When you reach the line containing "bins 496 dst (SECTSIZE / 4)." in the records below, start copying exactly, and stop once you have copied the line containing "Definition load_ph (ph".

>>>>>

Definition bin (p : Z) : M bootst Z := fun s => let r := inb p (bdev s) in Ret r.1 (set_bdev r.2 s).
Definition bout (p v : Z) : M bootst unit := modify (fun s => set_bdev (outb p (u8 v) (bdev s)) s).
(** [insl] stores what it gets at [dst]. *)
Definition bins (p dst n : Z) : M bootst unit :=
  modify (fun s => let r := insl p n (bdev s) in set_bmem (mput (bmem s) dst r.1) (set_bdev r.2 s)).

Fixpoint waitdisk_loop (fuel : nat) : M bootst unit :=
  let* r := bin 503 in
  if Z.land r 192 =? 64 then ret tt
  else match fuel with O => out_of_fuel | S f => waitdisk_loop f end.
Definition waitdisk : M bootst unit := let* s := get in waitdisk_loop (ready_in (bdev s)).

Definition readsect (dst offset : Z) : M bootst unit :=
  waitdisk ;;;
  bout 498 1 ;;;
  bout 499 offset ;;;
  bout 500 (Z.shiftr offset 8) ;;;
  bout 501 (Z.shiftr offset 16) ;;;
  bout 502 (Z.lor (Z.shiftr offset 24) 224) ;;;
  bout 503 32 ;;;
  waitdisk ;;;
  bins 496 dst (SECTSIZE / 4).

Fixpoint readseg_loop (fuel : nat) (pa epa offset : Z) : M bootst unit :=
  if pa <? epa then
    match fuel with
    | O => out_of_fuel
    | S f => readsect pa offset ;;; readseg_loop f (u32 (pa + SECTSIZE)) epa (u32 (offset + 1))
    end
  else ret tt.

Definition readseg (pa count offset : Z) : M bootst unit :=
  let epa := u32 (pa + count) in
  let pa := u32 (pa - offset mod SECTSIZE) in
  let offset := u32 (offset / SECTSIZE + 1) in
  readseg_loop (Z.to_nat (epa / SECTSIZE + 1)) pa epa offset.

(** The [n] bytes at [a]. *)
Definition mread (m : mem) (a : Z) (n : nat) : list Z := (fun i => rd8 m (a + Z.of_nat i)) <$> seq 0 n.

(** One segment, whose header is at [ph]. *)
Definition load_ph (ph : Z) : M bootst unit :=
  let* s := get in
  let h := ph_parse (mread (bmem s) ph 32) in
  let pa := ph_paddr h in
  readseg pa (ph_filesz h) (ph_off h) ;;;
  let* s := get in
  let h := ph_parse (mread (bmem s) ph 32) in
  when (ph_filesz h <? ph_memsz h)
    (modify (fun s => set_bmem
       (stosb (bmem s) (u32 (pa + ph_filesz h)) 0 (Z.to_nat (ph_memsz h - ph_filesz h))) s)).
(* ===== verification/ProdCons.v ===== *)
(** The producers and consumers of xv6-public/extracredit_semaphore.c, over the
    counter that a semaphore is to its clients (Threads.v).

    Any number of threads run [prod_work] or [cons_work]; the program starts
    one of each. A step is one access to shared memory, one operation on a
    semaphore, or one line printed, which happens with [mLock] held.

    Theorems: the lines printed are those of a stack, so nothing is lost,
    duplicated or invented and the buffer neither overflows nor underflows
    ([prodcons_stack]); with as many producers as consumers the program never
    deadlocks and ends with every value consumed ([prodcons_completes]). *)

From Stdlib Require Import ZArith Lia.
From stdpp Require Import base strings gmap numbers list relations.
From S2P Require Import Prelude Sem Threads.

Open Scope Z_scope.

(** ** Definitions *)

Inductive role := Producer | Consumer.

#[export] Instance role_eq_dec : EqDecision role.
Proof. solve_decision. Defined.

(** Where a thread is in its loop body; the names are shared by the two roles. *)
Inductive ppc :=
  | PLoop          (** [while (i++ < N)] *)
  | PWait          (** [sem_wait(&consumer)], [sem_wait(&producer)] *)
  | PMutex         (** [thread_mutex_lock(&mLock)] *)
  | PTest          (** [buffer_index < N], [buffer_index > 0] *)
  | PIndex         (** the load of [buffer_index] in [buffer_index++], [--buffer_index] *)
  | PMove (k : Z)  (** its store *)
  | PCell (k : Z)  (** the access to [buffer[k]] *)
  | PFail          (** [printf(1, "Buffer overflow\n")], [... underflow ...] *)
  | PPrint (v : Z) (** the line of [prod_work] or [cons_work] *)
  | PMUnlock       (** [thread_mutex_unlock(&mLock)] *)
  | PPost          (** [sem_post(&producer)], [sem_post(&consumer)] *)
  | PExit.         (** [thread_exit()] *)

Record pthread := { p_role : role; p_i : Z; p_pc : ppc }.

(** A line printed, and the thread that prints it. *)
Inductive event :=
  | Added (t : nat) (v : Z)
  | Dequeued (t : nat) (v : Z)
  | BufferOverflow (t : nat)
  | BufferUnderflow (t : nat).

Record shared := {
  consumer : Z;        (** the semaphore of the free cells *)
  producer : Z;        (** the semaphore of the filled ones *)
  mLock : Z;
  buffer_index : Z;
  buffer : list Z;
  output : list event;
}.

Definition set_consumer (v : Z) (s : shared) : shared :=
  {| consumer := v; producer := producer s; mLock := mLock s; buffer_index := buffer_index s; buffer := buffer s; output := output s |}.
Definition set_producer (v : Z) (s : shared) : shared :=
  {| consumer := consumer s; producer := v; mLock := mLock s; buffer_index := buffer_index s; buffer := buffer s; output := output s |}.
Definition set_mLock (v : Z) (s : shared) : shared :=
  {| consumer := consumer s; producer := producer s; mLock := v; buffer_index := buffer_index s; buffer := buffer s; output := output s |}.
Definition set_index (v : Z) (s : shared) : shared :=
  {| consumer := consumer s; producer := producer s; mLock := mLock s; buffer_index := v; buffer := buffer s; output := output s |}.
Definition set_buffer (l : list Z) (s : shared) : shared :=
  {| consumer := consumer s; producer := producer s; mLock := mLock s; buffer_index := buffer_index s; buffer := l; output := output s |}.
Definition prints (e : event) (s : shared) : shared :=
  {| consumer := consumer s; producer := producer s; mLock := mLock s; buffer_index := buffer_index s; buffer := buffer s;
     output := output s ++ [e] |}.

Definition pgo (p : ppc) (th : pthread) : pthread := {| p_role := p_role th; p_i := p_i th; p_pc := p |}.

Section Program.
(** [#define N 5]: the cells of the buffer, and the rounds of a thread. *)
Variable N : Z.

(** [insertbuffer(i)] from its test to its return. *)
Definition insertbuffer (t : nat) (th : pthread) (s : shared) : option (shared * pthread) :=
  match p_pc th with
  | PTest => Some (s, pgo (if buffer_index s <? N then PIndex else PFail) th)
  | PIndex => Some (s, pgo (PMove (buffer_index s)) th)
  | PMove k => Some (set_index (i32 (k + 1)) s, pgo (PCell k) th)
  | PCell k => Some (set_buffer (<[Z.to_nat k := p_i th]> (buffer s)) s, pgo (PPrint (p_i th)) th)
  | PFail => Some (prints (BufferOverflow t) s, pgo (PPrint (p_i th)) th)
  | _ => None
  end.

<<<<<
>>>>>

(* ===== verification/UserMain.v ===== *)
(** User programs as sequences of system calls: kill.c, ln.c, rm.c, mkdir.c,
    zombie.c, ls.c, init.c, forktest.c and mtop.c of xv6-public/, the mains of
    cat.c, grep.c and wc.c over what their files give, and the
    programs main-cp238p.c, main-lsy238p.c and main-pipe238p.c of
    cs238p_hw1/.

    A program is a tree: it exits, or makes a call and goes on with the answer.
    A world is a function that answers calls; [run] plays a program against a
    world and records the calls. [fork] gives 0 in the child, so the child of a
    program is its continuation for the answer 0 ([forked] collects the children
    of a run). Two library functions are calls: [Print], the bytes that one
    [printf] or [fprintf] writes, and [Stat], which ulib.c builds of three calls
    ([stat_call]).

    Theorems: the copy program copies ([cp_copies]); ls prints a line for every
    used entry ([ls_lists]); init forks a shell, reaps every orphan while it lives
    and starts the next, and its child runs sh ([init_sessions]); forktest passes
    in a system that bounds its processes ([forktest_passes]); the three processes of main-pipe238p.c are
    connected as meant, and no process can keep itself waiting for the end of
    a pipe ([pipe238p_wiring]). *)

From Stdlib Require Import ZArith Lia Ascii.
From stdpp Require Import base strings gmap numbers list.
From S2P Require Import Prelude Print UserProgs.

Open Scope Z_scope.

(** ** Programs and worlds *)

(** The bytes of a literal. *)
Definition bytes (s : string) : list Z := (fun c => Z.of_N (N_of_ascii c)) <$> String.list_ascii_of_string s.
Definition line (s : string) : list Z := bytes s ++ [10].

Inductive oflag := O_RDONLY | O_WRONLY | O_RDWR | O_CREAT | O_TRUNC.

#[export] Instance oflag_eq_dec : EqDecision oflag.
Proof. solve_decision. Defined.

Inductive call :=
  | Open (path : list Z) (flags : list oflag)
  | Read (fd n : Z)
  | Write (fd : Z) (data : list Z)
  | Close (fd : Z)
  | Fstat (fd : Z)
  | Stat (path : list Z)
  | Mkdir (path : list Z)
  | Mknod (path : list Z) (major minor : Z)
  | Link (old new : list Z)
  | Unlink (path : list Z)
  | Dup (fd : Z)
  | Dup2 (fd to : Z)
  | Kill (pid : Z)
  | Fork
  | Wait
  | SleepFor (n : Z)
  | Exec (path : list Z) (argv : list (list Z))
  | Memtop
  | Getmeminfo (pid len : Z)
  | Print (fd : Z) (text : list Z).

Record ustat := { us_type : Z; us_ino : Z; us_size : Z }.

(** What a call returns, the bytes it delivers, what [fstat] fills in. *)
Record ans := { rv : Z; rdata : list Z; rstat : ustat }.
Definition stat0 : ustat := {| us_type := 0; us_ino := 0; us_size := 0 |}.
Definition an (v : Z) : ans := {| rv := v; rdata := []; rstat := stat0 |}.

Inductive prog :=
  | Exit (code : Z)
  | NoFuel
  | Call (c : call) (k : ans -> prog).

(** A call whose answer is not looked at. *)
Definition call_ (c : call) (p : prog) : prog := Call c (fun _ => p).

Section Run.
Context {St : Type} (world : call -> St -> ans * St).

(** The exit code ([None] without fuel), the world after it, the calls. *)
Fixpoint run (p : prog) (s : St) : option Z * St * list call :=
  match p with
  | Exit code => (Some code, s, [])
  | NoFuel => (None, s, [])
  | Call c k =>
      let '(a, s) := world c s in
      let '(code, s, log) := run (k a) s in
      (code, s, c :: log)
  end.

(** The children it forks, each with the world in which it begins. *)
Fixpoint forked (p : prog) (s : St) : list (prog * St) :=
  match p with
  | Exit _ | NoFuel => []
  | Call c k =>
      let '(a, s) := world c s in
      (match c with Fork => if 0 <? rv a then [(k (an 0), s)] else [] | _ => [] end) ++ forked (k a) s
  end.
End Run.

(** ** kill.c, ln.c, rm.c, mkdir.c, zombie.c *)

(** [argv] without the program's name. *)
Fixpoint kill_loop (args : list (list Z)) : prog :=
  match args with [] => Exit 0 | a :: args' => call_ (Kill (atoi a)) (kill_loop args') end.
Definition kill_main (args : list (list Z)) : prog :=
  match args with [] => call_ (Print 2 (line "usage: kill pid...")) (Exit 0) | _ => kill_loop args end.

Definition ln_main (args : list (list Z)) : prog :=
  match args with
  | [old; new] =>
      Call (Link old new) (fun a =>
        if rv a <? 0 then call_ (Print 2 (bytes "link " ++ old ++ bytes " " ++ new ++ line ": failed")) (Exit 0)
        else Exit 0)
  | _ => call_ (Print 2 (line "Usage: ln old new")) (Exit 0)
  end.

<<<<<

- **RESULT FOR THIS TASK**
  bins 496 dst (SECTSIZE / 4).

Fixpoint readseg_loop (fuel : nat) (pa epa offset : Z) : M bootst unit :=
  if pa <? epa then
    match fuel with
    | O => out_of_fuel
    | S f => readsect pa offset ;;; readseg_loop f (u32 (pa + SECTSIZE)) epa (u32 (offset + 1))
    end
  else ret tt.

Definition readseg (pa count offset : Z) : M bootst unit :=
  let epa := u32 (pa + count) in
  let pa := u32 (pa - offset mod SECTSIZE) in
  let offset := u32 (offset / SECTSIZE + 1) in
  readseg_loop (Z.to_nat (epa / SECTSIZE + 1)) pa epa offset.

(** The [n] bytes at [a]. *)
Definition mread (m : mem) (a : Z) (n : nat) : list Z := (fun i => rd8 m (a + Z.of_nat i)) <$> seq 0 n.

(** One segment, whose header is at [ph]. *)
Definition load_ph (ph : Z) : M bootst unit :=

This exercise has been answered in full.